From the entries below, copy out all lines holding "policy".

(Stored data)

★ ★ ★ ★

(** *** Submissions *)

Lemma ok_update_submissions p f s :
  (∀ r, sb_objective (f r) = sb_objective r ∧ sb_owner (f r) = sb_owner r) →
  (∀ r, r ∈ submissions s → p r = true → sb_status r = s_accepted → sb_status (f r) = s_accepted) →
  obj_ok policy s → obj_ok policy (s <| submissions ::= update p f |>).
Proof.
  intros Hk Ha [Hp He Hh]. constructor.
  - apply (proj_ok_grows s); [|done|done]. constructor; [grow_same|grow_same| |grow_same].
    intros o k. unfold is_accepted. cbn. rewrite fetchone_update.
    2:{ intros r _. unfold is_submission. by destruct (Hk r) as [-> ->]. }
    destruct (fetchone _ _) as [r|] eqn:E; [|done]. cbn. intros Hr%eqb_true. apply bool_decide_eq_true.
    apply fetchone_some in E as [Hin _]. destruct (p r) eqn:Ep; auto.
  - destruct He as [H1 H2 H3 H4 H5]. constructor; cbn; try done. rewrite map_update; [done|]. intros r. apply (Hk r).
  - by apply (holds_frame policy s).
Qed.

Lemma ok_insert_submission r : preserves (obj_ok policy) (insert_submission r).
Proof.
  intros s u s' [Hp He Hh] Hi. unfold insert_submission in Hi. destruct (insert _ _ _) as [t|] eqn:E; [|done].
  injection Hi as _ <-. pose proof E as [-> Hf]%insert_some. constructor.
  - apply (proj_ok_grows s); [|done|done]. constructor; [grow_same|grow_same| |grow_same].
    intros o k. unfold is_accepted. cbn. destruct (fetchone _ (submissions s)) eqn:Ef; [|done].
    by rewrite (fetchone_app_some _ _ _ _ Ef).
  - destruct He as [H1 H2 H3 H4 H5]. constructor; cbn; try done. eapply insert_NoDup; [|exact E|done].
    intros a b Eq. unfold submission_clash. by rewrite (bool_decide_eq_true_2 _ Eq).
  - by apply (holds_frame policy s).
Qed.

★ ★ ★ ★

Output below |
  obj_ok policy s → obj_ok policy (s <| submissions ::= update p f |>).
  - by apply (holds_frame policy s).
Lemma ok_insert_submission r : preserves (obj_ok policy) (insert_submission r).
  - by apply (holds_frame policy s).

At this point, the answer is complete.